2.b - Ajakan Pertama

8 1 0
                                    

Eve

Dari jauh hari, aku sudah izin untuk tidak ikut arisan Nini dengan teman-teman, seperti setiap bulannya kami ikuti. Alasannya karena aku mau istirahat karena akhirnya bisa melalui UAS pertama sebagai anak SMA. Dan Nini mengizinkannya, dan akhirnya pergi bersama Bang Febri, salah satu sepupuku. Tapi kali ini aku punya alasan untuk tetap di rumah, selain untuk membaca novel atau menonton film, Kang Dion datang ke rumah dengan sekantung snack yang aku yakini hasil comot-an di kulkas dan lemarinya di rumah.
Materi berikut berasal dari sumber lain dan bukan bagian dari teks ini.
(* ===== verification/Json.v ===== *)
(** [encoding/json] as an interface: a type that is marshalled and unmarshalled, and the
    values that come back unchanged.  Any countable type has an executable codec, on which
    concrete inputs are evaluated. *)

From Stdlib Require Import Ascii.
From S2P Require Import Prelude.

#[local] Open Scope string_scope.
#[local] Open Scope Z_scope.

(** [json.Marshal] of these types (structs of strings, numbers and byte slices) does not
    fail; [json.Unmarshal] into a fresh value may.  [json_ok] holds of the values that the
    two carry over: a field that is not exported is not among them. *)
Class Json (A : Type) : Type := {
  json_ok : A -> Prop;
  Marshal : A -> string;
  Unmarshal : string -> outcome A;
  json_roundtrip a : json_ok a -> Unmarshal (Marshal a) = Ok a
}.
#[export] Hint Mode Json ! : typeclass_instances.

(** ** An executable codec *)

Fixpoint pos_string (p : positive) : string :=
  match p with
  | xH => ""
  | xO p' => String "0"%char (pos_string p')
  | xI p' => String "1"%char (pos_string p')
  end.

Fixpoint string_pos (s : string) : option positive :=
  match s with
  | EmptyString => Some xH
  | String a s' =>
      if Ascii.eqb a "0"%char then xO <$> string_pos s'
      else if Ascii.eqb a "1"%char then xI <$> string_pos s' else None
  end.

Lemma string_pos_string p : string_pos (pos_string p) = Some p.
Proof. induction p as [p IH|p IH|]; simpl; rewrite ?IH; done. Qed.

Section Countable.
Context {A : Type} `{Countable A}.

Definition text_of (a : A) : string := pos_string (encode a).

Definition of_text (s : string) : outcome A :=
  match string_pos s ≫= decode with Some a => Ok a | None => Err "invalid character" end.

Lemma of_text_of (a : A) : of_text (text_of a) = Ok a.
Proof. unfold of_text, text_of. rewrite string_pos_string. simpl. by rewrite decode_encode. Qed.

(** The codec of a type all of whose values are carried over. *)
Definition countable_json : Json A :=
  {| json_ok := fun _ => True; Marshal := text_of; Unmarshal := of_text;
     json_roundtrip := fun a _ => of_text_of a |}.
End Countable.

Example text_of_3 : text_of 3 = "01".
Proof. reflexivity. Qed.
(* ===== verification/Params.v ===== *)
(** The parameters that the two boards govern the network by, and their hashes
    (src/blockchain/component: params.go, networkparams.go, consitutionparams.go; the
    payment address of src/privacy/key.go).  A pointer that may be nil is an [option]; the
    orders in which Go visits maps do not matter here. *)

From S2P Require Import Prelude GoStr Hash Json Sha256 Keys.

#[local] Open Scope string_scope.
#[local] Open Scope list_scope.
#[local] Open Scope Z_scope.

Module Params.
Import Hashes Keys.

(** ** Go's conversion of an integer to a string *)

(** [string(n)] is the UTF-8 encoding of the code point [n], or of U+FFFD. *)
Definition rune_ok (n : Z) : bool :=
  (0 <=? n) && (n <=? 1114111) && negb ((55296 <=? n) && (n <=? 57343)).

Definition utf8 (n : Z) : bytes :=
  if n <? 128 then [n]
  else if n <? 2048 then [192 + n / 64; 128 + n mod 64]
  else if n <? 65536 then [224 + n / 4096; 128 + n / 64 mod 64; 128 + n mod 64]
  else [240 + n / 262144; 128 + n / 4096 mod 64; 128 + n / 64 mod 64; 128 + n mod 64].

Definition rune_bytes (n : Z) : bytes := utf8 (if rune_ok n then n else 65533).

(** ** Voters *)

Record Voter := mkVoter { voter_PaymentAddress : PaymentAddress; AmountOfVote : Z }.

(** [bytes.Compare(a, b) > 0]. *)
Fixpoint bytes_greater (a b : bytes) : bool :=
  match a, b with
  | x :: a', y :: b' => if y <? x then true else if x <? y then false else bytes_greater a' b'
  | _ :: _, [] => true
  | [], _ => false
  end.

Definition Greater (voter voter2 : Voter) : bool :=
  (AmountOfVote voter2 <? AmountOfVote voter) ||
  ((AmountOfVote voter =? AmountOfVote voter2) &&
   bytes_greater (PaymentAddress_Bytes (voter_PaymentAddress voter))
     (PaymentAddress_Bytes (voter_PaymentAddress voter2))).

Definition Voter_ToBytes (voter : Voter) : bytes :=
  bytes_of (PaymentAddress_String (voter_PaymentAddress voter)) ++ rune_bytes (AmountOfVote voter).

Record SubmitProposalInfo := mkSubmitProposalInfo {
  spi_ExecuteDuration : Z;
  spi_Explanation : string;
  spi_PaymentAddress : PaymentAddress;
  spi_ConstitutionIndex : Z
}.

Definition SubmitProposalInfo_ToBytes (s : SubmitProposalInfo) : bytes :=
  Uint64ToBytes (spi_ExecuteDuration s) ++ bytes_of (spi_Explanation s) ++
  PaymentAddress_Bytes (spi_PaymentAddress s) ++ Uint32ToBytes (spi_ConstitutionIndex s).

Definition MinimumBlockOfProposalDuration : Z := 50.
Definition MaximumBlockOfProposalDuration : Z := 200.
Definition MaximumProposalExplainationLength : Z := 1000.

Definition SubmitProposalInfo_ValidateSanityData (s : SubmitProposalInfo) : bool :=
  if (spi_ExecuteDuration s <? MinimumBlockOfProposalDuration) ||
     (MaximumBlockOfProposalDuration <? spi_ExecuteDuration s) then false
  else if MaximumProposalExplainationLength <? Z.of_nat (String.length (spi_Explanation s)) then false
  else true.

(** ** The parameters of the DCB board *)

Record LoanParams := mkLoanParams {
  lp_InterestRate : Z;
  lp_Maturity : Z;
  lp_LiquidationStart : Z
}.

(** [proposalTxHash], a field that is never set, is left out. *)
Record SaleData := mkSaleData {
  SaleID : bytes;
  sd_EndBlock : Z;
  BuyingAsset : Hash;
  BuyingAmount : Z;
  DefaultBuyPrice : Z;
  SellingAsset : Hash;
  SellingAmount : Z;
  DefaultSellPrice : Z
}.

Record RaiseReserveData := mkRaiseReserveData { rr_EndBlock : Z; rr_Amount : Z }.

Record SpendReserveData := mkSpendReserveData {
  sr_EndBlock : Z;
  ReserveMinPrice : Z;
  sr_Amount : Z
}.

(** A nil map reads as the empty one. *)
Record DCBParams := mkDCBParams {
  ListSaleData : list SaleData;
  MinLoanResponseRequire : Z;
  MinCMBApprovalRequire : Z;
  LateWithdrawResponseFine : Z;
  RaiseReserve : gmap Hash (option RaiseReserveData);
  SpendReserve : gmap Hash (option SpendReserveData);
  DividendAmount : Z;
  ListLoanParams : list LoanParams
}.

Definition validAssetPair (buyingAsset sellingAsset : Hash) : bool :=
  if IsBondAsset buyingAsset && IsConstantAsset sellingAsset then true
  else IsConstantAsset buyingAsset && IsBondAsset sellingAsset.

Definition DCBParams_ValidateSanityData (p : DCBParams) : bool :=
  forallb (fun d => validAssetPair (BuyingAsset d) (SellingAsset d)) (ListSaleData p).

(** ** The parameters of the GOV board *)

Record SellingBonds := mkSellingBonds {
  BondName : string;
  BondSymbol : string;
  sb_TotalIssue : Z;
  BondsToSell : Z;
  BondPrice : Z;
  sb_Maturity : Z;
  BuyBackPrice : Z;
  sb_StartSellingAt : Z;
  sb_SellingWithin : Z
}.

Record SellingGOVTokens := mkSellingGOVTokens {
  sg_TotalIssue : Z;
  GOVTokensToSell : Z;
  GOVTokenPrice : Z;
  sg_StartSellingAt : Z;
  sg_SellingWithin : Z
}.

Record RefundInfo := mkRefundInfo { ThresholdToLargeTx : Z; RefundAmount : Z }.

Record OracleNetwork := mkOracleNetwork {
  OraclePubKeys : list bytes;
  WrongTimesAllowed : Z;
  Quorum : Z;
  AcceptableErrorMargin : Z;
  UpdateFrequency : Z;
  OracleRewardMultiplier : Z
}.

Record GOVParams := mkGOVParams {
  SalaryPerTx : Z;
  BasicSalary : Z;
  FeePerKbTx : Z;
  SellingBonds_ : option SellingBonds;
  SellingGOVTokens_ : option SellingGOVTokens;
  RefundInfo_ : option RefundInfo;
  OracleNetwork_ : option OracleNetwork
}.

(** ** The price feeds *)

Record Oracle := mkOracle {
  Bonds : gmap string Z;
  DCBToken : Z;
  GOVToken : Z;
  Constant : Z;
  ETH : Z;
  BTC : Z
}.

(** ** Hashes *)

Section HashOf.
Context {sha : Sha256}.

Definition SaleData_Hash (d : SaleData) : Hash :=
  DoubleHashH (rune_bytes (sd_EndBlock d) ++ bytes_of (Hashes.String (BuyingAsset d)) ++
    rune_bytes (BuyingAmount d) ++ rune_bytes (DefaultBuyPrice d) ++
    bytes_of (Hashes.String (SellingAsset d)) ++ rune_bytes (SellingAmount d) ++
    rune_bytes (DefaultSellPrice d)).

Definition RaiseReserveData_Hash (d : RaiseReserveData) : Hash :=
  DoubleHashH (bytes_of (Itoa (rr_EndBlock d) +:+ Itoa (rr_Amount d))).

Definition SpendReserveData_Hash (d : SpendReserveData) : Hash :=
  DoubleHashH (bytes_of (Itoa (sr_EndBlock d) +:+ Itoa (ReserveMinPrice d) +:+ Itoa (sr_Amount d))).

Definition SellingBonds_Hash (b : SellingBonds) : Hash :=
  DoubleHashH (bytes_of (BondName b) ++ bytes_of (BondSymbol b) ++ rune_bytes (BondsToSell b) ++
    rune_bytes (BondPrice b) ++ rune_bytes (sb_Maturity b) ++ rune_bytes (BuyBackPrice b) ++
    rune_bytes (sb_StartSellingAt b) ++ rune_bytes (sb_SellingWithin b) ++
    rune_bytes (sb_TotalIssue b)).

Definition SellingGOVTokens_Hash (t : SellingGOVTokens) : Hash :=
  DoubleHashH (rune_bytes (sg_TotalIssue t) ++ rune_bytes (GOVTokensToSell t) ++
    rune_bytes (GOVTokenPrice t) ++ rune_bytes (sg_StartSellingAt t) ++
    rune_bytes (sg_SellingWithin t)).

Definition RefundInfo_Hash (r : RefundInfo) : Hash :=
  DoubleHashH (rune_bytes (ThresholdToLargeTx r) ++ rune_bytes (RefundAmount r)).

Definition OracleNetwork_Hash (n : OracleNetwork) : Hash :=
  DoubleHashH (rune_bytes (WrongTimesAllowed n) ++ rune_bytes (Quorum n) ++
    rune_bytes (AcceptableErrorMargin n) ++ rune_bytes (UpdateFrequency n) ++ concat (OraclePubKeys n)).

(** The methods read their receiver's fields: a nil pointer panics. *)
Definition deref {A B} (f : A -> B) (p : option A) : outcome B :=
  match p with Some a => Ok (f a) | None => Panic end.

(** [record = ...] for the sales: the last one stays.  The loops over the reserves declare
    a [record] of their own, which goes away; they only visit the pointers. *)
Definition sales_record (l : list SaleData) : bytes :=
  foldl (fun _ d => GetBytes (SaleData_Hash d)) [] l.

Definition loan_record (l : list LoanParams) : bytes :=
  concat (map (fun i => rune_bytes (lp_InterestRate i) ++ rune_bytes (lp_Maturity i) ++
                        rune_bytes (lp_LiquidationStart i)) l).

Definition no_nil {A} (m : gmap Hash (option A)) : bool :=
  bool_decide (map_Forall (fun _ p => p <> None) m).

Definition DCBParams_Hash (p : DCBParams) : outcome Hash :=
  if no_nil (RaiseReserve p) && no_nil (SpendReserve p) then
    Ok (DoubleHashH (sales_record (ListSaleData p) ++ rune_bytes (MinLoanResponseRequire p) ++
      rune_bytes (MinCMBApprovalRequire p) ++ rune_bytes (LateWithdrawResponseFine p) ++
      rune_bytes (DividendAmount p) ++ loan_record (ListLoanParams p)))
  else Panic.

Definition GOVParams_Hash (p : GOVParams) : outcome Hash :=
  bonds ← deref SellingBonds_Hash (SellingBonds_ p);
  tokens ← deref SellingGOVTokens_Hash (SellingGOVTokens_ p);
  refund ← deref RefundInfo_Hash (RefundInfo_ p);
  network ← deref OracleNetwork_Hash (OracleNetwork_ p);
  Ok (DoubleHashH (rune_bytes (SalaryPerTx p) ++ rune_bytes (BasicSalary p) ++ rune_bytes (FeePerKbTx p) ++
        GetBytes bonds ++ GetBytes tokens ++ GetBytes refund ++ GetBytes network)).

(** [GetID] appends to a slice of the global [common.BondTokenID], which has room for what
    is appended: the global is overwritten with the identifier.  The state is the global. *)
Definition bond_record (b : SellingBonds) : string :=
  Itoa (sb_Maturity b) +:+ Itoa (BuyBackPrice b) +:+ Itoa (sb_StartSellingAt b).

Definition GetID (b : SellingBonds) : M Hash Hash :=
  let temp := DoubleHashH (bytes_of (bond_record b)) in
  bondTokenID ← get;
  let bondIDBytesWithPrefix := take 8 bondTokenID ++ drop 8 temp in
  _ ← put bondIDBytesWithPrefix;
  mret bondIDBytesWithPrefix.
End HashOf.

(** ** Lemmas *)

Lemma rune_bytes_large n : 1114111 < n -> rune_bytes n = rune_bytes 65533.
Proof.
  intros Hn. unfold rune_bytes, rune_ok. replace (n <=? 1114111) with false by (symmetry; apply Z.leb_gt; lia).
  by rewrite andb_false_r.
Qed.

Lemma utf8_range n : 0 <= n <= 1114111 -> Forall in_u8 (utf8 n).
Proof.
  intros Hn. unfold utf8, in_u8.
  assert (0 <= n / 64 /\ 0 <= n / 4096 /\ 0 <= n / 262144) as (? & ? & ?)
    by (repeat split; apply Z.div_pos; lia).
  case_ifs; to_prop; repeat constructor; try lia;
    try (pose proof (Z.mod_pos_bound n 64); pose proof (Z.mod_pos_bound (n / 64) 64);
         pose proof (Z.mod_pos_bound (n / 4096) 64); lia).
  - assert (n / 64 < 32) by (apply Z.div_lt_upper_bound; lia). lia.
  - assert (n / 4096 < 16) by (apply Z.div_lt_upper_bound; lia). lia.
  - assert (n / 262144 < 5) by (apply Z.div_lt_upper_bound; lia). lia.
Qed.

Lemma rune_bytes_range n : Forall in_u8 (rune_bytes n).
Proof.
  unfold rune_bytes. apply utf8_range. destruct (rune_ok n) eqn:E; [|lia].
  unfold rune_ok in E. to_prop. lia.
Qed.

Section Facts.
Context {sha : Sha256}.

Lemma sales_record_snoc l d : sales_record (l ++ [d]) = SaleData_Hash d.
Proof. unfold sales_record. by rewrite foldl_app. Qed.

Definition with_reserves (raise : gmap Hash (option RaiseReserveData))
    (spend : gmap Hash (option SpendReserveData)) (p : DCBParams) : DCBParams :=
  mkDCBParams (ListSaleData p) (MinLoanResponseRequire p) (MinCMBApprovalRequire p)
    (LateWithdrawResponseFine p) raise spend (DividendAmount p) (ListLoanParams p).

Definition with_dividend (amount : Z) (p : DCBParams) : DCBParams :=
  mkDCBParams (ListSaleData p) (MinLoanResponseRequire p) (MinCMBApprovalRequire p)
    (LateWithdrawResponseFine p) (RaiseReserve p) (SpendReserve p) amount (ListLoanParams p).

Definition with_sales (sales : list SaleData) (p : DCBParams) : DCBParams :=
  mkDCBParams sales (MinLoanResponseRequire p) (MinCMBApprovalRequire p)
    (LateWithdrawResponseFine p) (RaiseReserve p) (SpendReserve p) (DividendAmount p) (ListLoanParams p).

(** The hash of the DCB parameters says nothing about the reserves, about any sale but the
    last, or about a dividend above the largest code point: parameters that differ there
    have the same hash. *)
Theorem dcb_hash_forgets (p : DCBParams) (raise : gmap Hash (option RaiseReserveData))
    (spend : gmap Hash (option SpendReserveData)) (d : SaleData) (l l' : list SaleData) (x y : Z)
    (Hp : no_nil (RaiseReserve p) && no_nil (SpendReserve p) = true)
    (Hr : no_nil raise && no_nil spend = true) (Hx : 1114111 < x) (Hy : 1114111 < y) :
  DCBParams_Hash (with_reserves raise spend p) = DCBParams_Hash p /\
  DCBParams_Hash (with_sales (l ++ [d]) p) = DCBParams_Hash (with_sales (l' ++ [d]) p) /\
  DCBParams_Hash (with_dividend x p) = DCBParams_Hash (with_dividend y p) /\
  is_ok (DCBParams_Hash p) = true.
Proof.
  unfold DCBParams_Hash, with_reserves, with_dividend, with_sales.
  cbn [RaiseReserve SpendReserve ListSaleData MinLoanResponseRequire MinCMBApprovalRequire
    LateWithdrawResponseFine DividendAmount ListLoanParams].
  rewrite Hp, Hr, !sales_record_snoc.
  rewrite (rune_bytes_large x), (rune_bytes_large y) by done. done.
Qed.

(** [GetID] returns an identifier of the bond prefix, whatever the global holds after its
    prefix, and leaves the identifier in the global; two bonds whose maturity, price and
    start are written with the same digits have the same identifier. *)
Theorem bond_id_spec (b b' : SellingBonds) (g : Hash) (Hg : hash_ok g) (Hbond : IsBondAsset g = true) :
  exists id, GetID b g = (id, Ok id) /\ hash_ok id /\ IsBondAsset id = true /\
    (bond_record b' = bond_record b -> forall g', hash_ok g' -> IsBondAsset g' = true ->
       GetID b' g' = (id, Ok id)).
Proof.
  set (temp := DoubleHashH (bytes_of (bond_record b))).
  destruct (Sum256_ok (Sum256 (bytes_of (bond_record b)))) as [Hlen Hrange].
  destruct Hg as [Hglen Hgrange].
  exists (take 8 g ++ drop 8 temp). split; [done|]. split; [split|split].
  - rewrite length_app, length_take, length_drop, Hglen. unfold temp, DoubleHashH. by rewrite Hlen.
  - apply Forall_app_2; [by apply Forall_take|by apply Forall_drop].
  - unfold IsBondAsset in *. rewrite take_app_le by (rewrite length_take, Hglen; unfold HashSize; lia).
    by rewrite take_take.
  - intros Heq g' _ Hbond'. unfold GetID. mrun. rewrite Heq. fold temp.
    apply bool_decide_eq_true in Hbond, Hbond'. by rewrite Hbond', Hbond.
Qed.
End Facts.

(** ** Concrete parameters *)

#[local] Existing Instance Sha256Impl.sha256_instance.

Definition sample_params : DCBParams :=
  mkDCBParams [] 1 1 0 {[USDAssetID := Some (mkRaiseReserveData 10 20)]} ∅ 2000000 [].

Definition sample_sale : SaleData := mkSaleData [1] 100 BondTokenID 5 6 ConstantID 7 8.

Definition sample_bonds (maturity price : Z) : SellingBonds :=
  mkSellingBonds "bond" "b" 100 100 5 maturity price 7 1000.

Lemma dcb_hash_forgets_witness :
  DCBParams_Hash (with_reserves ∅ ∅ sample_params) = DCBParams_Hash sample_params /\
  DCBParams_Hash (with_sales ([] ++ [sample_sale]) sample_params) =
    DCBParams_Hash (with_sales ([sample_sale; sample_sale] ++ [sample_sale]) sample_params) /\
  DCBParams_Hash (with_dividend 2000000 sample_params) = DCBParams_Hash (with_dividend 3000000 sample_params) /\
  is_ok (DCBParams_Hash sample_params) = true.
Proof.
  apply (dcb_hash_forgets sample_params ∅ ∅ sample_sale [] [sample_sale; sample_sale] 2000000 3000000);
    [vm_compute; reflexivity|vm_compute; reflexivity|lia|lia].
Defined.

Lemma bond_id_spec_witness :
  exists id, GetID (sample_bonds 12 3) BondTokenID = (id, Ok id) /\ hash_ok id /\ IsBondAsset id = true /\
    (bond_record (sample_bonds 1 23) = bond_record (sample_bonds 12 3) ->
     forall g', hash_ok g' -> IsBondAsset g' = true -> GetID (sample_bonds 1 23) g' = (id, Ok id)).
Proof.
  apply bond_id_spec; [split; [reflexivity|apply Forall_replicate; by_compute]|vm_compute; reflexivity].
Defined.

Example same_digits : bond_record (sample_bonds 12 3) = bond_record (sample_bonds 1 23).
Proof. vm_compute. reflexivity. Qed.
End Params.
"Enak aja! Gue beli tau di Alfa depan perumahan sana," elaknya saat aku menuduhnya. Hari ini dia lebih tampan dengan kaos putih dan cardigan hijau lumutnya, celana pendek chino, serta sendal rumahan yang terlihat sudah kotor namun memang masih nyaman digunakan. Penampilannya yang seperti ini rasanya baru kulihat pertama kali, karena biasanya Kang Dion memakai seragam atau hanya memakai kaos oblong dengan celana hitam apapun, serta sesekali hoodie hitamnya yang selalu dibawa. Tapi sepertinya Kang Dion juga baru pertama kali melihatku memakai baju rumah. Biasanya aku memakai baju pergi—blouse atau kaos dengan celana jeans atau celana kain—saat bermain ke rumahnya, kali ini aku memakai kaos putih lengan pendek dan celana training abu panjang yang paling nyaman.

"Iya deh, aku percaya sama KANG Dion," kataku, mendahuluinya memasuki rumah dengan kata 'Kang' yang sengaja ditekankan. Semalam, saat kami bertukar kabar sebelum tidur, ternyata Kang Dion masih kesal dengan panggilan 'Kang'. Kang Dion berdecak kesal saat turun dari motornya dan mengekoriku.

Aku senang dia merapikan sendalnya di depan pintu, menutup pintu namun tidak sampai rapat, dan menyugar rambutnya saat memasuki lebih dalam rumahku dan menghampiriku di dapur. Dia duduk di kursi di meja makan, memperhatikanku memasukkan sekotak es krim dan sebotol besar teh manis kemasan, dan memasukkan makaroni pedas serta keripik kentang rumput laut ke dalam toples dan membawanya ke tempat Kang Dion berada.

"Ok, kita mulai dari mana, Kang Dion?" tanyaku sembari meletakkan dua toples di ujung meja bagian dinding, dan aku duduk berhadapan dengan Kang Dion, dan tepat di depan laptopku yang tertutup.

"Pertama, gue ga mau dipanggil 'Kang'. Gue mau dipanggil 'Mas'." Permulaan yang tepat sasaran.

"Mas?" aku mengulang dengan bingung. "Kenapa 'Mas', Mas?" aku terkekeh setelah bertanya. "Apa karena Mas Dion keturunan Jawa, jadi maunya dipanggil 'Mas'?" tebakku.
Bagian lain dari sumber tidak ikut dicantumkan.